***** GIVEN INFORMATION
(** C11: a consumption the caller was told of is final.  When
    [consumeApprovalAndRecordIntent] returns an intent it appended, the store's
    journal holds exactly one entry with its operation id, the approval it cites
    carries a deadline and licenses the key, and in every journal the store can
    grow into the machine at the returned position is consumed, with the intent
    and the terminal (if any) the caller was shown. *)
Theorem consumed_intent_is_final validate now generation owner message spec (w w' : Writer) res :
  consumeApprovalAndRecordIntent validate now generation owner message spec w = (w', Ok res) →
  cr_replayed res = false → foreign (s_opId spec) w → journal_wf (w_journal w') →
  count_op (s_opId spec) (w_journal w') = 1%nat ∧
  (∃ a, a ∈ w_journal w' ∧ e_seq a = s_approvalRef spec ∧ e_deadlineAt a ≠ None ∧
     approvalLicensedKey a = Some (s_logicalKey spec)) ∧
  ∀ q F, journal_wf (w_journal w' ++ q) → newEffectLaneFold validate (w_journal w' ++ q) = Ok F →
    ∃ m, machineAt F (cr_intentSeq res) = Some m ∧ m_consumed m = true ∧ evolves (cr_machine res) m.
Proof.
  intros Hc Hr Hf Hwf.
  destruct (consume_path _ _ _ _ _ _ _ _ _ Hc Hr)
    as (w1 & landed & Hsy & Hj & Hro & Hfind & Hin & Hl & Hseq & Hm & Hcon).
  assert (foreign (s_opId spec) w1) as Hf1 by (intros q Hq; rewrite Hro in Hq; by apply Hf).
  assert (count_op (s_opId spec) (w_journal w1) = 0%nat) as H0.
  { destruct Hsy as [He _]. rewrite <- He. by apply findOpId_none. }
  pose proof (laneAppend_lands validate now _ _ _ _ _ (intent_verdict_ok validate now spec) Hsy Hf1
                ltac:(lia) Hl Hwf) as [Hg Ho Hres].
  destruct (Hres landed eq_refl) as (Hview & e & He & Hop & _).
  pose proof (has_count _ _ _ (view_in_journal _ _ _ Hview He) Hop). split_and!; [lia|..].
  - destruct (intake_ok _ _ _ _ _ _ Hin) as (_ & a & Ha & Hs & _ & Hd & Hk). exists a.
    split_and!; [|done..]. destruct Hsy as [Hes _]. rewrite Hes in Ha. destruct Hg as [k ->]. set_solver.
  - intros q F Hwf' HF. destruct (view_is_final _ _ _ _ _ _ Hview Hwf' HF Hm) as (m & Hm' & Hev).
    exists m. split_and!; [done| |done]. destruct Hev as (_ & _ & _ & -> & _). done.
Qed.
**********
» EXERCISE DESCRIPTION: The only acceptable answer is the full set of entries, repeated exactly.

» REPLY TO THE EXERCISE:
(** C11: a consumption the caller was told of is final.  When
    [consumeApprovalAndRecordIntent] returns an intent it appended, the store's
    journal holds exactly one entry with its operation id, the approval it cites
    carries a deadline and licenses the key, and in every journal the store can
    grow into the machine at the returned position is consumed, with the intent
    and the terminal (if any) the caller was shown. *)
Theorem consumed_intent_is_final validate now generation owner message spec (w w' : Writer) res :
  consumeApprovalAndRecordIntent validate now generation owner message spec w = (w', Ok res) →
  cr_replayed res = false → foreign (s_opId spec) w → journal_wf (w_journal w') →
  count_op (s_opId spec) (w_journal w') = 1%nat ∧
  (∃ a, a ∈ w_journal w' ∧ e_seq a = s_approvalRef spec ∧ e_deadlineAt a ≠ None ∧
     approvalLicensedKey a = Some (s_logicalKey spec)) ∧
  ∀ q F, journal_wf (w_journal w' ++ q) → newEffectLaneFold validate (w_journal w' ++ q) = Ok F →
    ∃ m, machineAt F (cr_intentSeq res) = Some m ∧ m_consumed m = true ∧ evolves (cr_machine res) m.
Proof.
  intros Hc Hr Hf Hwf.
  destruct (consume_path _ _ _ _ _ _ _ _ _ Hc Hr)
    as (w1 & landed & Hsy & Hj & Hro & Hfind & Hin & Hl & Hseq & Hm & Hcon).
  assert (foreign (s_opId spec) w1) as Hf1 by (intros q Hq; rewrite Hro in Hq; by apply Hf).
  assert (count_op (s_opId spec) (w_journal w1) = 0%nat) as H0.
  { destruct Hsy as [He _]. rewrite <- He. by apply findOpId_none. }
  pose proof (laneAppend_lands validate now _ _ _ _ _ (intent_verdict_ok validate now spec) Hsy Hf1
                ltac:(lia) Hl Hwf) as [Hg Ho Hres].
  destruct (Hres landed eq_refl) as (Hview & e & He & Hop & _).
  pose proof (has_count _ _ _ (view_in_journal _ _ _ Hview He) Hop). split_and!; [lia|..].
  - destruct (intake_ok _ _ _ _ _ _ Hin) as (_ & a & Ha & Hs & _ & Hd & Hk). exists a.
    split_and!; [|done..]. destruct Hsy as [Hes _]. rewrite Hes in Ha. destruct Hg as [k ->]. set_solver.
  - intros q F Hwf' HF. destruct (view_is_final _ _ _ _ _ _ Hview Hwf' HF Hm) as (m & Hm' & Hev).
    exists m. split_and!; [done| |done]. destruct Hev as (_ & _ & _ & -> & _). done.
Qed.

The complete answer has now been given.